It turns out that Pete's Y chromosome belongs to the R1a haplogroup, which is actually slightly surprising. We've been trying to trace Pete's paternal line genealogically, and have succeeded in placing his paternal ancestors in Wales in the early-mid 18th century. Since almost everyone with British ancestry is in haplogroup R1b, I wasn't expecting anything else.
R1a distribution in Europe:
Today the R1a1 haplogroup can be found in high frequencies among groups living in the Ukraine, Russia, the Czech Republic and Poland. Haplogroup R1a1 is also found at rates of 50% in Ashkenazi Jewish populations, who ultimately settled in the Rhineland, now Germany, and have a deep and detailed contemporary history.Other places where many men have the R1a Y chromosome: Northern India, Afghanistan, and Tajikistan.
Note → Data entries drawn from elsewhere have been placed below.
Lemma span_digits_app a c :
  forallb is_digit (chars a) = true ->
  match c with
  | EmptyString => True
  | String x _ => is_digit x = false
  end ->
  span is_digit (a ++ c) = (a, c).
Proof.
  intros Ha Hc. induction a as [|x a IH]; cbn [append].
  - destruct c as [|y c]; [reflexivity|]. cbn [span]. now rewrite Hc.
  - cbn in Ha. apply andb_true_iff in Ha as [Hx Ha].
    cbn [span]. now rewrite Hx, (IH Ha).
Qed.

(** Digits followed by something that is no digit: both parts are
    determined by the whole. *)
Lemma digits_then_inj a b c d :
  forallb is_digit (chars a) = true ->
  forallb is_digit (chars b) = true ->
  match c with
  | EmptyString => True
  | String x _ => is_digit x = false
  end ->
  match d with
  | EmptyString => True
  | String x _ => is_digit x = false
  end ->
  (a ++ c)%string = (b ++ d)%string -> a = b /\ c = d.
Proof.
  intros Ha Hb Hc Hd H.
  pose proof (span_digits_app _ _ Ha Hc) as H1.
  pose proof (span_digits_app _ _ Hb Hd) as H2.
  rewrite H, H2 in H1. now injection H1 as -> ->.
Qed.

Lemma img_filename_inj p i p' i' :
  img_filename p i = img_filename p' i' -> p = p' /\ i = i'.
Proof.
  unfold img_filename. intros H.
  apply (append_inj_l "page") in H.
  apply digits_then_inj in H;
    [| apply str_of_nat_digits | apply str_of_nat_digits
     | reflexivity | reflexivity].
  destruct H as [Hp H]. apply str_of_nat_inj in Hp.
  apply (append_inj_l "_image") in H.
  apply digits_then_inj in H;
    [| apply str_of_nat_digits | apply str_of_nat_digits
     | reflexivity | reflexivity].
  destruct H as [Hi _]. apply str_of_nat_inj in Hi.
  split; lia.
Qed.

Lemma img_path_unfold images_dir p i :
  img_path images_dir p i =
  ((if is_empty images_dir || endswith_char "/" images_dir
    then images_dir else images_dir ++ "/") ++ img_filename p i)%string.
Proof.
  unfold img_path, path_join.
  change (startswith "/" (img_filename p i)) with false. cbv iota.
  destruct (is_empty images_dir || endswith_char "/" images_dir);
    [reflexivity|].
  now rewrite append_assoc.
Qed.

End Decimal.

(** X13.  An error message tells the page and the exception: two
    messages are the same only for the same page and the same text. *)
Theorem error_msg_names_the_page p e p' e' :
  error_msg p e = error_msg p' e' -> p = p' /\ e = e'.
Proof.
  unfold error_msg. intros H.
  apply (append_inj_l "Error processing page ") in H.
  apply digits_then_inj in H;
    [| apply str_of_nat_digits | apply str_of_nat_digits
     | reflexivity | reflexivity].
  destruct H as [Hp H]. apply str_of_nat_inj in Hp.
  apply (append_inj_l ": ") in H. split; [lia | exact H].
Qed.

Lemma error_msg_names_the_page_witness : 2 = 2 /\ "boom" = "boom".
Proof.
  apply (error_msg_names_the_page 2 "boom" 2 "boom"). reflexivity.
Defined.
Inductive result (A : Type) : Type :=
| Ok (a : A)
| Raise (e : exn).
Arguments Ok {A} a.
Arguments Raise {A} e.

Definition bind {A B} (c : result A) (k : A -> result B) : result B :=
  match c with
  | Ok a => k a
  | Raise e => Raise e
  end.

Definition is_ok {A} (c : result A) : bool :=
  match c with Ok _ => true | Raise _ => false end.

(** [[f(x) for x in l]], evaluated left to right. *)
Fixpoint mapM {A B} (f : A -> result B) (l : list A) : result (list B) :=
  match l with
  | [] => Ok []
  | x :: r =>
      bind (f x) (fun y => bind (mapM f r) (fun ys => Ok (y :: ys)))
  end.

(** Reading a local name that may not have been assigned yet. *)
Definition local {A} (v : option A) : result A :=
  match v with
  | Some a => Ok a
  | None => Raise UnboundLocalError
  end.

(** *** Values that end up in a target row *)

Inductive num : Type :=
| PyInt (z : Z)
| PyFloat (q : Q).

(** [a / b] on ints. *)
Definition truediv (a b : Z) : result num :=
  if b =? 0 then Raise ZeroDivisionError
  else Ok (PyFloat (Qred (inject_Z a / inject_Z b))).

(** The numeric value of a [num], as numpy sees it when it builds a float
    array. *)
Definition to_Q (v : num) : Q :=
  match v with
  | PyInt z => inject_Z z
  | PyFloat q => q
  end.

(** *** Sequences *)

(** [l[i]] with Python's negative indices. *)
Definition getitem {A} (l : list A) (i : Z) : result A :=
  let n := Z.of_nat (List.length l) in
  let j := if i <? 0 then i + n else i in
  if (j <? 0) || (n <=? j) then Raise IndexError
  else match nth_error l (Z.to_nat j) with
       | Some x => Ok x
       | None => Raise IndexError
       end.

(** [l[lo:hi]] and [l[lo:]] for literal non-negative bounds. *)
Definition slice {A} (lo hi : nat) (l : list A) : list A :=
  firstn (hi - lo) (skipn lo l).

Definition slice_from {A} (lo : nat) (l : list A) : list A := skipn lo l.

(** *** Strings (byte strings; the ASCII part of [str]) *)

(** ASCII code points for which [str.isspace] holds. *)
Definition isspace (c : ascii) : bool :=
  let n := nat_of_ascii c in
  ((9 <=? n) && (n <=? 13) || (28 <=? n) && (n <=? 32))%nat.

Fixpoint lstrip (s : string) : string :=
  match s with
  | EmptyString => EmptyString
  | String c r => if isspace c then lstrip r else s
  end.
(** C10: [a == b] reads only [b]'s trees and size, never [b]'s comparators,
    and compares keys with [a]'s comparators: a container ordered by parity
    holding (0, 0) is [==] to one ordered by [<] holding (2, 0), and not the
    other way round. *)
Theorem C10_eq_left_comparators :
  (forall (L R : Type) (a b : bimap L R) cl cr,
     bimap_eqb a (mk_bimap cl cr (left_set b) (right_set b) (m_size b) (owned b)) = bimap_eqb a b) /\
  (reachable ex_parity /\ reachable ex_lt /\
   bimap_eqb ex_parity ex_lt = true /\ bimap_eqb ex_lt ex_parity = false).
Proof.
  split.
  - intros. reflexivity.
  - split; [apply ex_parity_reachable|]. split; [apply ex_lt_reachable|].
    split; vm_compute; reflexivity.
Qed.

(** * Counterexample *)

(** Against C4 as stated: moving from the reachable one-pair container
    [ex_single], by construction or by assignment into an empty container,
    leaves [ex_single] holding its pair, not empty, while the moved-to
    container holds a copy of that pair. *)
Lemma C4_moved_from_not_empty :
  reachable ex_single /\
  size ex_single = 1 /\
  is_empty (snd (move_construct ex_single)) = false /\
  size (snd (move_construct ex_single)) = 1 /\
  is_empty (snd (move_assign (bimap_new Nat.ltb Nat.ltb) ex_single)) = false /\
  size (snd (move_assign (bimap_new Nat.ltb Nat.ltb) ex_single)) = 1 /\
  size (fst (move_construct ex_single)) = 1.
Proof.
  split; [apply ex_single_reachable|]. vm_compute. repeat split.
Qed.

(** Against C7 as stated: [==] is not symmetric in general.  It compares
    keys with the left operand's comparators only, so the reachable
    container [ex_parity] (ordered by parity, holding (0, 0)) is [==] to
    the reachable [ex_lt] (ordered by [<], holding (2, 0)), while [ex_lt]
    is not [==] to [ex_parity]. *)
Lemma C7_eq_not_symmetric :
  reachable ex_parity /\ reachable ex_lt /\
  bimap_eqb ex_parity ex_lt = true /\ bimap_eqb ex_lt ex_parity = false /\
  bimap_neqb ex_lt ex_parity = true.
Proof.
  split; [apply ex_parity_reachable|]. split; [apply ex_lt_reachable|].
  vm_compute. repeat split.
Qed.

(** * Witnesses *)

(** Witness of [C1_insert] on a concrete reachable state. *)
Lemma C1_insert_witness : let b := ex_single in let l := 5 in let r := 7 in
  reachable b /\
  ((present (cmp_left b) left_key l (left_set b) \/ present (cmp_right b) right_key r (right_set b)) ->
     bimap_insert b l r = (b, end_left b)) /\
  (~ present (cmp_left b) left_key l (left_set b) ->
   ~ present (cmp_right b) right_key r (right_set b) ->
     exists x, snd (bimap_insert b l r) = P x /\ left_key x = l /\ right_key x = r /\
       (sn_addr x ∉ owned b) /\ x ∈ inorder (left_set (fst (bimap_insert b l r))) /\
       inorder (left_set (fst (bimap_insert b l r))) ≡ₚ x :: inorder (left_set b) /\
       inorder (right_set (fst (bimap_insert b l r))) ≡ₚ x :: inorder (right_set b) /\
       size (fst (bimap_insert b l r)) = S (size b) /\
       owned (fst (bimap_insert b l r)) = {[sn_addr x]} ∪ owned b).
Proof.
  intros b l r.
  split; [apply ex_single_reachable|]. 
  apply (C1_insert b l r); apply ex_single_reachable.
Defined.

(** Witness of [C2_erase] on a concrete reachable state. *)
Lemma C2_erase_witness : let b := ex_single in let x := (mk_storage (fresh (∅ : gset nat)) 3 0) in
  reachable b /\
  (x ∈ inorder (left_set b) ->
     exists A B, inorder (left_set b) = A ++ x :: B /\
       inorder (left_set (fst (erase_left b (P x)))) = A ++ B /\
       snd (erase_left b (P x)) = hd_ptr B /\
       (exists A' B', inorder (right_set b) = A' ++ x :: B' /\
                      inorder (right_set (fst (erase_left b (P x)))) = A' ++ B') /\
       find_right (fst (erase_left b (P x))) (right_key x) = end_right (fst (erase_left b (P x))) /\
       S (size (fst (erase_left b (P x)))) = size b /\
       owned (fst (erase_left b (P x))) = owned b ∖ {[sn_addr x]}) /\
  (x ∈ inorder (right_set b) ->
     exists A B, inorder (right_set b) = A ++ x :: B /\
       inorder (right_set (fst (erase_right b (P x)))) = A ++ B /\
       snd (erase_right b (P x)) = hd_ptr B /\
       (exists A' B', inorder (left_set b) = A' ++ x :: B' /\
                      inorder (left_set (fst (erase_right b (P x)))) = A' ++ B') /\
       find_left (fst (erase_right b (P x))) (left_key x) = end_left (fst (erase_right b (P x))) /\
       S (size (fst (erase_right b (P x)))) = size b /\
       owned (fst (erase_right b (P x))) = owned b ∖ {[sn_addr x]}).
Proof.
  intros b x.
  split; [apply ex_single_reachable|]. 
  apply (C2_erase b x); apply ex_single_reachable.
Defined.

(** Witness of [C3_flip] on a concrete reachable state. *)
Lemma C3_flip_witness : let b := ex_single in let x := (mk_storage (fresh (∅ : gset nat)) 3 0) in
  reachable b /\
  (x ∈ inorder (left_set b) ->
     flip (P x) = P x /\ x ∈ inorder (right_set b) /\
     deref_left (P x) = Some (left_key x) /\ deref_right (flip (P x)) = Some (right_key x)) /\
  (x ∈ inorder (right_set b) ->
     flip (P x) = P x /\ x ∈ inorder (left_set b) /\
     deref_right (P x) = Some (right_key x) /\ deref_left (flip (P x)) = Some (left_key x)) /\
  (forall c : nptr (storage_node nat nat), flip (flip c) = c).
Proof.
  intros b x.
  split; [apply ex_single_reachable|]. 
  apply (C3_flip b x); apply ex_single_reachable.
Defined.
Lemma simpleSteady_makeGuess gs input r word :
  simpleSteady gs word →
  ∃ gs' a word',
    Simple.makeGuess gs input r = Some (gs', a) ∧ simpleSteady gs' word'.
Proof.
  intros (Hword & Hlen & Hall & Hin & Hg & Hy & Hr & Hp & Hs & Hh).
  destruct (simple_makeGuess_cases gs input r word Hword)
    as [(_ & ->)|[(Hv & Heq & ->)|(Hv & Hne & ->)]].
  - exists gs, (Some Simple.AlertInvalidWord), word. split; [done|].
    by repeat split.
  - set (guess := trim (toUpperCase input)) in *.
    apply simple_validateGuess in Hv as [_ Hv].
    destruct (simple_fold_sets word guess (seq 0 5) gs "a"%char)
      as (_ & _ & _ & Hw & _ & Hp' & Hs' & _ & Hl). cbn zeta in *.
    set (gs1 := foldl (Simple.classify word guess) gs (seq 0 5)) in *.
    destruct (simple_getRandomWord
                (Simple.set_streak (Simple.streak gs + 1)
                   (Simple.set_points (Simple.points gs + 10) gs1)) r)
      as (word' & Hget & Hin').
    { cbn [Simple.validWords Simple.set_streak Simple.set_points].
      rewrite Hl. intros Hnone. rewrite Hnone in Hv.
      by apply elem_of_nil in Hv. }
    eexists _, _, word'. split; [done|].
    unfold Simple.resetGame.
    cbn [Simple.validWords Simple.set_streak Simple.set_points] in Hin'.
    rewrite Hl in Hin'.
    repeat split;
      cbn [Simple.wordToGuess Simple.validWords Simple.greenLetters
           Simple.yellowLetters Simple.grayLetters Simple.points
           Simple.streak Simple.revealedHintIndices Simple.set_wordToGuess
           Simple.set_guessCount Simple.set_letters Simple.set_streak
           Simple.set_points Simple.set_revealedHintIndices];
      rewrite ?Hl, ?Hp', ?Hs'; try done; try lia.
    + by apply Hall.
    + by left.
  - set (guess := trim (toUpperCase input)) in *.
    eexists _, _, word. split; [done|].
    assert (Hsets : ∀ letter,
      (letter ∈ Simple.greenLetters (foldl (Simple.classify word guess) gs (seq 0 5))
       → letter ∈ word)
      ∧ (letter ∈ Simple.yellowLetters (foldl (Simple.classify word guess) gs (seq 0 5))
         → letter ∈ word)
      ∧ (letter ∈ Simple.grayLetters (foldl (Simple.classify word guess) gs (seq 0 5))
         → letter ∉ word)).
    { intros letter.
      destruct (simple_fold_sets word guess (seq 0 5) gs letter)
        as (Hg' & Hy' & Hr' & _). cbn zeta in *.
      rewrite Hg', Hy', Hr'. repeat split.
      - intros [H|(i & _ & _ & Hi)]; [by apply Hg|].
        apply list_elem_of_lookup. eauto.
      - intros [H|(i & _ & _ & _ & Hi)]; [by apply Hy|done].
      - intros [H|(i & _ & _ & _ & Hi)]; [by apply Hr|done]. }
    destruct (simple_fold_sets word guess (seq 0 5) gs "a"%char)
      as (_ & _ & _ & Hw & _ & Hp' & Hs' & Hh' & Hl). cbn zeta in *.
    set (gs1 := foldl (Simple.classify word guess) gs (seq 0 5)) in *.
    repeat split; cbn [Simple.wordToGuess Simple.validWords Simple.greenLetters
                       Simple.yellowLetters Simple.grayLetters Simple.points
                       Simple.streak Simple.revealedHintIndices
                       Simple.set_guessCount];
      rewrite ?Hw, ?Hl, ?Hp', ?Hs', ?Hh'; try done.
    + intros letter. apply Hsets.
    + intros letter. apply Hsets.
    + intros letter. apply Hsets.
Qed.
Lemma Allocate_overlap_rejected_witness :
  exists st1,
    Allocate ScenarioA.st0 (Some 0%nat) 0 = Ret (st1, None) /\
    Allocate st1 (Some 1%nat) 2 = Ret (st1, Some AlreadyOccupied).
Proof.
  eexists. split; [reflexivity |].
  apply (Allocate_overlap_rejected ScenarioA.st0 0%nat 1%nat 0 2);
    [reflexivity | | | discriminate | reflexivity | lia | | ].
  - unfold GoInt.in_range, GoInt.int_min, GoInt.int_max. simpl. lia.
  - unfold GoInt.in_range, GoInt.int_min, GoInt.int_max. simpl. lia.
  - unfold len. simpl. lia.
  - exists 2. simpl. lia.
Defined.

(** X10: a successful [Allocate] of a process of size [SizeInKB >= 0], the
    sum [start + SizeInKB] being in the range of [int], lowers [TotalFree] by
    exactly [SizeInKB]. *)
Theorem Allocate_TotalFree (st : State) (l : loc) (start : Z) (st1 : State) :
  valid_len (mem st) ->
  0 <= SizeInKB (heap st l) ->
  GoInt.in_range (start + SizeInKB (heap st l)) ->
  Allocate st (Some l) start = Ret (st1, None) ->
  TotalFree (mem st1) = TotalFree (mem st) - SizeInKB (heap st l).
Proof.
  intros Hvalid Hsz Hrange HA.
  destruct (Allocate_Ret_None _ _ _ _ HA)
    as (_ & Hb & Hfree & _ & _ & Hlen & Hin & Hout).
  apply checkBounds_None in Hb as [Hstart _].
  rewrite add_small in * by done.
  rewrite !TotalFree_free_cells; [| done | unfold valid_len; by rewrite Hlen].
  rewrite (free_cells_range (Z.to_nat (SizeInKB (heap st l)))
             (mem st) (mem st1) start);
    rewrite ?Z2Nat.id by lia; try done; try lia.
  - intros j Hj. apply Hfree. lia.
  - intros j Hj. exists l. by apply Hin.
Qed.
(** A well-formed query on a connector that holds [c] starts by entering
    the [with] block on [c].  If [__enter__] raises, that is all that
    happens.  Otherwise the trace ends with the one [__exit__] on [c], no
    other enter or exit lying between them, and the result is what
    [__exit__] makes of the block: its own exception if it raises, the
    block's value after a normal end, and after an exception of the block
    that exception again - or [None] if [__exit__] returned a true value. *)
Theorem with_block_brackets_the_call :
  forall (self : SQLConnector) (d : D) query commit fetch rdf rrec rcur c,
    connection self = Some c ->
    valid_request fetch rdf rrec = true ->
    (exists e,
       o_events (execute_query query commit fetch rdf rrec rcur self d)
         = [EvEnter c (Raise e)] /\
       o_result (execute_query query commit fetch rdf rrec rcur self d)
         = Raise e) \/
    (exists c' exc r mid,
       o_events (execute_query query commit fetch rdf rrec rcur self d)
         = EvEnter c (Return c') :: mid ++ [EvExit c exc r] /\
       Forall (fun ev => is_bracket ev = false) mid /\
       match r, exc with
       | Raise e', _ =>
           o_result (execute_query query commit fetch rdf rrec rcur self d)
             = Raise e'
       | Return _, None =>
           exists v,
             o_result (execute_query query commit fetch rdf rrec rcur self d)
               = Return v
       | Return true, Some _ =>
           o_result (execute_query query commit fetch rdf rrec rcur self d)
             = Return RetNone
       | Return false, Some e =>
           o_result (execute_query query commit fetch rdf rrec rcur self d)
             = Raise e
       end).
Proof.
  intros self d query commit fetch rdf rrec rcur c Hc Hvalid.
  unfold valid_request in Hvalid. apply andb_true_iff in Hvalid as [Hf Hm].
  unfold_methods. rewrite Hc; cbn. rewrite Hf; cbn. rewrite Hm; cbn.
  rewrite Hc; cbn.
  destruct commit, rcur; run.
  all: try (left; eexists; split; reflexivity).
  all: right; eexists _, _, _;
    by_prefix ltac:(split; [reflexivity
                           | split; [repeat constructor
                                    | cbn; try bool_step; cbn; eauto]]).
Qed.

(** A call creates at most one cursor and executes at most once; what it
    executes is the query it was given, unchanged, on the cursor it
    created. *)
Theorem one_cursor_one_execute :
  forall (self : SQLConnector) (d : D) query commit fetch rdf rrec rcur,
    length (filter is_cursor_creation
              (o_events (execute_query query commit fetch rdf rrec rcur self d)))
      <= 1 /\
    length (filter is_execute
              (o_events (execute_query query commit fetch rdf rrec rcur self d)))
      <= 1 /\
    forall cur q r,
      In (EvExecute cur q r)
         (o_events (execute_query query commit fetch rdf rrec rcur self d)) ->
      q = query /\
      exists c,
        In (EvCursor c (Return cur))
           (o_events (execute_query query commit fetch rdf rrec rcur self d)).
Proof.
  intros self d query commit fetch rdf rrec rcur.
  unfold_methods.
  destruct (connection self) as [c0|] eqn:Hc; cbn;
    [|repeat split; cbn; try lia; intros cur q r Hin; destruct Hin].
  destruct (fetch_in_one_all fetch); cbn;
    [|repeat split; cbn; try lia; intros cur q r Hin; destruct Hin].
  destruct (negb rdf || negb rrec); cbn;
    [|repeat split; cbn; try lia; intros cur q r Hin; destruct Hin].
  destruct commit, rcur; run.
  all: split; [cbn; lia|]; split; [cbn; lia|].
  all: intros cur q r' Hin; split_membership; try discriminate.
  all: match goal with
       | Heq : EvExecute _ _ _ = EvExecute _ _ _ |- _ =>
           injection Heq as <- <- <-
       end.
  all: split; [reflexivity | eexists; cbn; eauto 10].
Qed.

(** The two branches do not mix: with [commit=True] nothing is fetched and
    the description is not read (no rows come back, whatever the
    statement); with [commit=False] nothing is committed, rolled back or
    printed by the connector. *)
Theorem commit_and_read_branches_are_apart :
  forall (self : SQLConnector) (d : D) query (commit : bool) fetch rdf rrec rcur,
    Forall (fun ev =>
              (if commit then is_read_event ev else is_commit_event ev) = false)
      (o_events (execute_query query commit fetch rdf rrec rcur self d)).
Proof.
  intros self d query commit fetch rdf rrec rcur.
  unfold_methods.
  destruct (connection self) as [c0|] eqn:Hc; cbn; [|constructor].
  destruct (fetch_in_one_all fetch); cbn; [|constructor].
  destruct (negb rdf || negb rrec); cbn; [|constructor].
  destruct commit, rcur; run.
  all: repeat constructor.
Qed.

(** *** The read branch *)

(** A read with [fetch="all"] that returns (on a driver whose [__exit__]
    lets exceptions through) made one [fetchall] and no [fetchone]; what it
    hands back is built from all the rows delivered, in the order
    delivered, each turned into a list; with neither dataframe nor records
    asked for, that list of lists is the result itself. *)
Theorem fetch_all_yields_every_row_in_order :
  forall (self : SQLConnector) (d : D) query rdf rrec rcur v,
    exit_propagates ->
    o_result (execute_query query false "all" rdf rrec rcur self d)
      = Return v ->
    exists cur rs cols,
      In (EvFetchall cur (Return rs))
         (o_events (execute_query query false "all" rdf rrec rcur self d)) /\
      (forall cur' r',
         ~ In (EvFetchone cur' r')
              (o_events (execute_query query false "all" rdf rrec rcur self d))) /\
      In (EvDescription cur (Some cols))
         (o_events (execute_query query false "all" rdf rrec rcur self d)) /\
      (exists res,
         reshape rdf rrec (map PyList rs) (map col_name cols) = Return res /\
         v = hands_back false rcur res cur) /\
      (rdf = false -> rrec = false ->
       v = hands_back false rcur (Rows (map PyList rs)) cur).
Proof.
  intros self d query rdf rrec rcur v Hex.
  unfold_methods.
  destruct (connection self) as [c0|] eqn:Hc; cbn; [|discriminate].
  destruct (negb rdf || negb rrec); cbn; [|discriminate].
  destruct rcur; run.
  all: intros Hv; try discriminate Hv; try contract_absurd.
  all: injection Hv as <-.
  all: eexists _, _, _; split; [cbn; eauto 10|].
  all: split; [intros cur' r' Hin; cbn in Hin; split_membership; discriminate|].
  all: split; [cbn; eauto 10|].
  all: cbn; split; [eexists; split; [eassumption | reflexivity]|].
  all: intros -> ->; cbn in *.
  all: match goal with
       | Heq : Return _ = Return _ |- _ => injection Heq as <-
       end; reflexivity.
Qed.

(** A frame that pandas accepts holds the rows and the column names it was
    given. *)
Lemma pd_DataFrame_value :
  forall (data : list row_obj) (columns : list string) (df : DataFrame),
    pd_DataFrame data columns = Return df ->
    df = {| df_data := data; df_columns := columns |}.
Proof.
  intros data columns df. unfold pd_DataFrame.
  destruct data as [|row data]; [intros Heq; now injection Heq as <-|].
  destruct (Nat.eqb _ _); [intros Heq; now injection Heq as <- | discriminate].
Qed.

Lemma reshape_frame_value :
  forall (rows : list row_obj) (columns : list string) (res : results),
    reshape true false rows columns = Return res ->
    res = Frame {| df_data := rows; df_columns := columns |}.
Proof.
  intros rows columns res. unfold reshape.
  destruct (pd_DataFrame rows columns) as [df|e] eqn:E; [|discriminate].
  apply pd_DataFrame_value in E. subst df.
  intros Heq; now injection Heq as <-.
Qed.

(** A read with [return_dataframe=True] that returns (on a driver whose
    [__exit__] lets exceptions through) hands back the frame built from
    the fetched rows and the column names of the description, whatever
    was passed for [return_records]: the comprehension of line 133 never
    runs over a frame. *)
Theorem dataframe_mode_yields_the_frame :
  forall (self : SQLConnector) (d : D) query fetch rrec rcur v,
    exit_propagates ->
    o_result (execute_query query false fetch true rrec rcur self d)
      = Return v ->
    rrec = false /\
    exists cur rows cols,
      fetched fetch cur rows
        (o_events (execute_query query false fetch true rrec rcur self d)) /\
      In (EvDescription cur (Some cols))
         (o_events (execute_query query false fetch true rrec rcur self d)) /\
      v = hands_back false rcur
            (Frame {| df_data := rows; df_columns := map col_name cols |}) cur.
Proof.
  intros self d query fetch rrec rcur v Hex.
  unfold fetched. unfold_methods.
  destruct (connection self) as [c0|] eqn:Hc; cbn; [|discriminate].
  destruct (fetch_in_one_all fetch); cbn; [|discriminate].
  destruct rrec; cbn; [discriminate|].
  destruct rcur; run.
  all: intros Hv; try discriminate Hv; try contract_absurd.
  all: injection Hv as <-.
  all: match goal with
       | Heq : reshape true false _ _ = Return _ |- _ =>
           apply reshape_frame_value in Heq; subst
       end.
  all: split; [reflexivity|].
  all: eexists _, _, _; split; [eexists; split; [cbn; eauto 10 | reflexivity]|].
  all: split; [cbn; eauto 10 | reflexivity].
Qed.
According to the wisdom of the internet and at least one named source, this Y chromosome result is "the only unequivocal indicator of Viking ancestry in Britain." More sophisticated tests and additional genealogical work might tell us whether this is believable in Pete's case, but he's not waiting on further investigations. He's been dancing around declaring, "I come from Vikings" and suggesting potential Viking-y names for our hypothetical future children.
There'll be no living with him after this.